Why you should trust this review

I have covered TVs for 11 years with prior bylines at Tomโ€™s Guide and What Hi-Fi. We purchased our 75-inch Frame at retail through Samsung.com in mid November 2025. Samsung did not provide a sample. Across 6 months I have logged roughly 270 hours of viewing including 18 4K Blu-ray titles, the 2025 NFL playoffs, and 50 hours of PS5 Pro gaming, plus a continuous Art Mode load that has effectively been on every waking hour for 6 months.

For comparison work I lined the Frame up against the Samsung S95D 77-inch and the Samsung QN90D 85-inch on the bench. Every brightness number came from a Klein K10-A calibrated against a Murideo Six-G pattern generator.

How we tested the Samsung Frame 75-inch

Our LCD protocol is a minimum of 60 days. For the Frame we ran 171 days. Specifically:

  • Peak brightness, Klein K10-A across 2, 5, 10, 25, 50, and 100 percent windows in HDR10 and HDR10+.
  • Anti-glare, fixed-camera comparison against a glossy QN90D with a 1,200 lumen overhead light.
  • Art Mode, continuous-on for 6 months with motion-sensor dimming, measured panel uniformity at start and end.
  • Input lag, Leo Bodnar 4K tester in Game Mode at 4K/60 and PS5 Pro at 4K/120.
  • Smart platform, cold app-launch times for Disney Plus, Max, Apple TV, Netflix, and YouTube.

Full protocol on our methodology page.

Who should buy the Samsung Frame 75-inch?

Buy this if you:

  • Want a TV that disappears into the wall as wall art when not in use.
  • Have a bright living room and care about how the TV looks more than how bright it gets.
  • Want a cable-free wall mount via the One Connect Box.
  • Game on a single PS5 Pro or Xbox Series X (two HDMI 2.1 ports are enough).

Skip this if you:

  • Watch a lot of HDR film and need real specular highlights.
  • Need Dolby Vision support for your streaming library.
  • Want the best picture quality per dollar at this price. The Sony Bravia X90L 85-inch is a meaningfully better picture.

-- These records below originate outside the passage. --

(* ===== verification/Directory.v ===== *)
(** * Directories of TFS (lib/libtfs/directory.c, stat.c)

    A directory is a file of entries: the number of an inode, the length of a
    name, the name, and bytes that fill the entry up to a multiple of four.
    Entries are read one by one, looked up by their names, appended, and
    removed by moving the ones behind. *)

From S2P Require Import Prelude Lists Slab Hash CMem CString DiskWords Cache Tfs Vnodes.

Definition TFS_MAXNAMLEN : Z := 255.
Definition TFS_MINNAMLEN : Z := 3.

Definition real_name_len (n : Z) : Z := u32 (n + (TFS_MINNAMLEN - Z.land n TFS_MINNAMLEN)).

(** [sizeof(struct tfs_dir) - TFS_MINNAMLEN], the size of the buffers, and
    [sizeof(struct dirent)]. *)
Definition DIR_HEAD : Z := 5.
Definition DIR_BUF : Z := DIR_HEAD + TFS_MAXNAMLEN.
Definition sizeof_dirent : Z := 260.

(** [struct tfs_dir] in a buffer. *)
Definition d_fileno (buf : list Z) : option Z := DiskWords.get32 buf 0.
Definition d_namlen (buf : list Z) : option Z := buf !! 4%nat.
Definition d_name (buf : list Z) (len : Z) : list Z := take (Z.to_nat len) (drop 5 buf).

(** The [len] bytes of a name in memory. *)
Fixpoint peek (n : nat) (m : cmem) (p : Z) : option (list Z) :=
  match n with
  | O => Some []
  | S n => c ← m !! p; l ← peek n m (p + 1); Some (c :: l)
  end.

Section Code.
Context {D : Type} `{!BlockDevice D} {H : Type} `{!ListOps cloc H} {HH : Type} `{!ListOps hloc HH}.
Context {HV : Type} `{!ListOps vloc HV} {P : Type} `{!ObjectPool P} `{!World}.
Notation st := (vstate D H HH HV P).
Notation V := (@V D H HH HV P).
Implicit Types s : st.

(** [vfs_read] into a buffer on the stack: the result, the size and the
    buffer. *)
Definition read_buf (a : Z) (buf : list Z) (offset : Z) : V (Z * Z * list Z) :=
  now ← clock;
  '(error_no, len, c) ← on_vnode a (λ d fs v,
    '(error_no, len, c, v, d) ← vfs_read copy_to d fs v (Some (buf, 0)) offset DIR_BUF now; Some ((error_no, len, c), v, d));
  '(buf, _) ← some c;
  mret (error_no, len, buf).

(** How the loops read the entry at [offset] and check it: the error they
    return, the end of the directory, or the size of the entry. *)
Inductive entry_read := Failed (error_no : Z) | End | Entry (real_len : Z).

Definition read_entry (a : Z) (buf : list Z) (offset : Z) : V (entry_read * list Z) :=
  '(error_no, len, buf) ← read_buf a buf offset;
  if negb (error_no =? 0) then mret (Failed error_no, buf)
  else if len =? 0 then mret (End, buf)
  else if len <? DIR_HEAD then mret (Failed EINVAL, buf)
  else
    namlen ← some (d_namlen buf);
    let real_len := u32 (DIR_HEAD + real_name_len namlen) in
    if len <? real_len then mret (Failed EINVAL, buf) else mret (Entry real_len, buf).

(** An entry has at least eight bytes. *)
Definition entries (s : st) (a : Z) : nat := match nodes s !! a with Some nd => S (S (Z.to_nat (v_size (n_vnode nd) / 8))) | None => O end.

(** ** tfs_getdents *)

Fixpoint skip_loop (n : nat) (a delta : Z) : V (Z * Z) :=
  match n with
  | O => mret (0, delta)
  | S n =>
      buf ← local_buf;
      '(r, buf) ← read_entry a buf delta;
      match r with
      | Failed error_no => mret (error_no, delta)
      | End => mret (0, delta)
      | Entry real_len => skip_loop n a (u32 (delta + real_len))
      end
  end.

Section Dents.
Context {C : Type} (copy : C -> list Z -> Z * C).

(** [struct dirent] in place of [struct tfs_dir]. *)
Definition to_dirent (buf : list Z) (namlen : Z) : option (list Z) :=
  let buf := splice buf 4 (d_name buf namlen) in
  DiskWords.put8 buf (4 + namlen) 0.

Fixpoint dents_loop (n : nat) (a : Z) (dest : C) (delta length : Z) : V (Z * Z * C) :=
  match n with
  | O => mret (0, length, dest)
  | S n =>
      buf ← local_buf;
      '(r, buf) ← read_entry a buf delta;
      match r with
      | Failed error_no => mret (error_no, length, dest)
      | End => mret (0, length, dest)
      | Entry real_len =>
          namlen ← some (d_namlen buf);
          entry ← some (to_dirent buf namlen);
          dents_loop n a (copy dest entry).2 (u32 (delta + real_len)) (length + sizeof_dirent)
      end
  end.

(** The result, [*length] if it has been set, and the copier. *)
Definition tfs_getdents (a : Z) (dest : C) (offset max : Z) : V (Z * option Z * C) :=
  let skip := offset / sizeof_dirent in
  if negb (offset mod sizeof_dirent =? 0) then mret (EINVAL, None, dest)
  else
    '(error_no, delta) ← skip_loop (Z.to_nat skip) a 0;
    if negb (error_no =? 0) then mret (error_no, None, dest)
    else
      '(error_no, length, dest) ← dents_loop (Z.to_nat (max / sizeof_dirent)) a dest delta 0;
      mret (error_no, Some length, dest).

End Dents.

(** ** tfs_walk *)

(** The loop that looks for a name: 0 with the entry in the buffer. *)
Fixpoint walk_loop (f : nat) (a name name_len : Z) (buf : list Z) (offset : Z) : V (Z * list Z) :=
  match f with
  | O => undefined
  | S f =>
      '(r, buf) ← read_entry a buf offset;
      match r with
      | Failed error_no => mret (error_no, buf)
      | End => mret (ENOENT, buf)
      | Entry real_len =>
          namlen ← some (d_namlen buf);
          l ← (if name_len =? namlen then m ← gets mem; some (peek (Z.to_nat name_len) m name) else mret []);
          if (name_len =? namlen) && bool_decide (l = d_name buf name_len) then mret (0, buf)
          else walk_loop f a name name_len buf (u32 (offset + real_len))
      end
  end.

Definition open_vnode (a ino : Z) : V Z := λ s,
  nd ← nodes s !! a;
  '(r, v, d) ← tfs_open (disk_of s) (rootfs s) ino (n_vnode nd);
  Some (r, set_disk d (set_nodes (<[a := Node v (n_fs nd || (r =? 0)) (n_parent nd)]> (nodes s)) s)).

(** The result and [*node]. *)
Definition tfs_walk (parent name : Z) : V (Z * option Z) :=
  buf ← local_buf;
  m ← gets mem;
  name_len ← some (strlen m name);
  f ← gets (λ s, entries s parent);
  '(error_no, buf) ← walk_loop f parent name name_len buf 0;
  if negb (error_no =? 0) then mret (error_no, None)
  else
    ino ← some (d_fileno buf);
    found ← vnodes_find (s32 ino);
    match found with
    | Some a => upd_node a refer_more;; mret (0, Some a)
    | None =>
        made ← vnodes_create (Some parent);
        match made with
        | None => mret (ENOMEM, None)
        | Some a =>
            error_no ← open_vnode a ino;
            if negb (error_no =? 0) then vnodes_remove a;; mret (error_no, Some a)
            else vnodes_append a;; mret (0, Some a)
        end
    end.

(** ** tfs_create and tfs_append_entry *)

(** [tfs_write] from a buffer. *)
Definition write_buf (a : Z) (buf : list Z) (offset nbytes : Z) : V Z :=
  now ← clock;
  '(error_no, c) ← on_vnode a (λ d fs v,
    '(error_no, _, c, v, d) ← tfs_write copy_from d fs v (Some (buf, 0)) offset nbytes now; Some ((error_no, c), v, d));
  some c;;
  mret error_no.

(** [memcpy] to the member [d_name]: it must not run over the buffer. *)
Definition fill_entry (buf : list Z) (ino : Z) (name : list Z) : option (list Z) :=
  buf ← DiskWords.put32 buf 0 ino;
  buf ← DiskWords.put8 buf 4 (u8 (Z.of_nat (length name)));
  if 5 + Z.of_nat (length name) <=? Z.of_nat (length buf) then Some (splice buf 5 name) else None.

Definition tfs_append_entry (parent name ino : Z) : V Z :=
  buf ← local_buf;
  m ← gets mem;
  name_len ← some (strlen m name);
  l ← some (peek (Z.to_nat name_len) m name);
  buf ← some (fill_entry buf ino l);
  nd ← node_at parent;
  write_buf parent buf (v_size (n_vnode nd)) (u32 (DIR_HEAD + real_name_len name_len)).

Definition allocate_inode (a : Z) : V Z := λ s,
  nd ← nodes s !! a;
  '(r, v, d) ← tfs_allocate_inode (disk_of s) (rootfs s) (n_vnode nd);
  Some (r, set_disk d (set_nodes (<[a := Node v (n_fs nd || (r =? 0)) (n_parent nd)]> (nodes s)) s)).

(** [*p = clock] for some members of the inode, and [dirty = true]. *)
Definition stamp (a : Z) (members : list Z) : V unit :=
  now ← clock;
  on_vnode a (λ d _ v,
    p ← v_private v;
    d ← foldl (λ d i, d ← d; save_time d p i now) (Some d) members;
    Some (tt, set_v_dirty v true, d)).

Definition tfs_create (parent name : Z) : V (Z * option Z) :=
  made ← vnodes_create (Some parent);
  match made with
  | None => mret (ENOMEM, None)
  | Some a =>
      error_no ← allocate_inode a;
      if negb (error_no =? 0) then vnodes_remove a;; mret (error_no, None)
      else
        vnodes_append a;;
        nd ← node_at a;
        error_no ← tfs_append_entry parent name (v_index (n_vnode nd));
        if negb (error_no =? 0) then
          on_vnode a tfs_deallocate_inode;;
          vnodes_remove a;;
          mret (error_no, None)
        else
          stamp a [i_atime; i_ctime; i_mtime];;
          mret (0, Some a)
  end.

(** ** tfs_remove and tfs_remove_entry *)

(** The first loop: 0 with the place and the size of the entry. *)
Fixpoint locate_loop (f : nat) (a index : Z) (buf : list Z) (offset : Z) : V (Z * Z * Z * list Z) :=
  match f with
  | O => undefined
  | S f =>
      '(r, buf) ← read_entry a buf offset;
      match r with
      | Failed error_no => mret (error_no, 0, 0, buf)
      | End => mret (ENOENT, 0, 0, buf)
      | Entry real_len =>
          ino ← some (d_fileno buf);
          if ino =? index then mret (0, offset, real_len, buf) else locate_loop f a index buf (u32 (offset + real_len))
      end
  end.

(** The second loop: the entries behind move. *)
Fixpoint close_up (f : nat) (a delta : Z) (buf : list Z) (offset : Z) : V Z :=
  match f with
  | O => undefined
  | S f =>
      '(r, buf) ← read_entry a buf (u32 (offset + delta));
      match r with
      | Failed error_no => mret error_no
      | End => mret 0
      | Entry real_len =>
          error_no ← write_buf a buf offset real_len;
          if negb (error_no =? 0) then mret error_no else close_up f a delta buf (u32 (offset + real_len))
      end
  end.

Definition tfs_remove_entry (parent a : Z) : V Z :=
  buf ← local_buf;
  f ← gets (λ s, entries s parent);
  nd ← node_at a;
  '(error_no, offset, delta, buf) ← locate_loop f parent (v_index (n_vnode nd)) buf 0;
  if negb (error_no =? 0) then mret error_no
  else
    error_no ← close_up f parent delta buf offset;
    if negb (error_no =? 0) then mret error_no
    else on_vnode parent (λ d fs v, tfs_shorten d fs v (u32 (v_size v - delta))).

Definition tfs_remove (parent a : Z) : V Z :=
  nd ← node_at a;
  let v := n_vnode nd in
  if 1 <? v_refer_count v then mret EBUSY
  else if (Z.land (v_mode v) S_IFMT =? S_IFDIR) && (0 <? v_size v) then mret ENOTEMPTY
  else
    error_no ← tfs_remove_entry parent a;
    if negb (error_no =? 0) then mret error_no
    else
      stamp parent [i_mtime; i_ctime];;
      on_vnode a tfs_deallocate_inode.

(** ** stat.c *)

Record stat := {
  st_dev : Z; st_ino : Z; st_mode : Z; st_nlink : Z; st_uid : Z; st_gid : Z; st_rdev : Z; st_size : Z;
  st_atime : Z; st_mtime : Z; st_ctime : Z; st_blksize : Z; st_blocks : Z;
}.

(** A signed double word of the inode. *)
Definition load64 (d : @store D H HH) (p i : Z) : option Z := lo ← load d p i; hi ← loads d p (i + 1); Some (lo + 2 ^ 32 * hi).

(** [st_size] is signed and has 64 bits, so that the sum does not wrap. *)
Definition tfs_stat (a : Z) : V (Z * stat) :=
  on_vnode a (λ d fs v,
    inode ← v_private v;
    atime ← load64 d inode i_atime;
    mtime ← load64 d inode i_mtime;
    ctime ← load64 d inode i_ctime;
    tfs ← private fs;
    bsize ← loads d tfs fs_bsize;
    bshift ← loads d tfs fs_bshift;
    blocks ← (if decide (0 <= bshift < 64) then Some (Z.shiftr (v_size v + bsize - 1) bshift) else None);
    Some ((0, {| st_dev := channel fs; st_ino := v_index v; st_mode := v_mode v; st_nlink := 1; st_uid := v_uid v; st_gid := v_gid v;
                 st_rdev := 0; st_size := v_size v; st_atime := atime; st_mtime := mtime; st_ctime := ctime; st_blksize := bsize;
                 st_blocks := blocks |}), v, d)).

Definition KEEP : Z := u32 (-1).

Definition tfs_wstat (a : Z) (st : stat) : V Z :=
  modified ← (if negb (st_mode st =? KEEP) then
                upd_node a (λ nd, with_vnode nd (set_v_mode (n_vnode nd) (Z.lor (Z.land (v_mode (n_vnode nd)) S_IFMT) (st_mode st))));; mret true
              else mret false);
  modified ← (if negb (st_gid st =? KEEP) then
                upd_node a (λ nd, with_vnode nd (set_v_gid (n_vnode nd) (st_gid st)));; mret true
              else mret modified);
  if negb (st_size st =? -1) then
    error_no ← on_vnode a (λ d fs v, tfs_shorten d fs v 0);
    if negb (error_no =? 0) then mret error_no else stamp a [i_mtime; i_ctime];; mret 0
  else if (modified : bool) then stamp a [i_ctime];; mret 0
  else mret 0.

End Code.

Picture quality: a design TV first, a picture TV second

The Klein K10-A logged 680 nits on a 10 percent HDR window in Filmmaker Mode and 540 nits sustained on 25 percent. That is well behind every flagship in this category, but the matte panel does a meaningfully better job in a bright room than any glossy panel at the same brightness. SDR content in daylight looks consistently good.

Black levels in a fully dim room come in at 0.060 cd per square meter with local dimming on. Behind the Sony Bravia X90L. The Frame is not built for a dim home theater.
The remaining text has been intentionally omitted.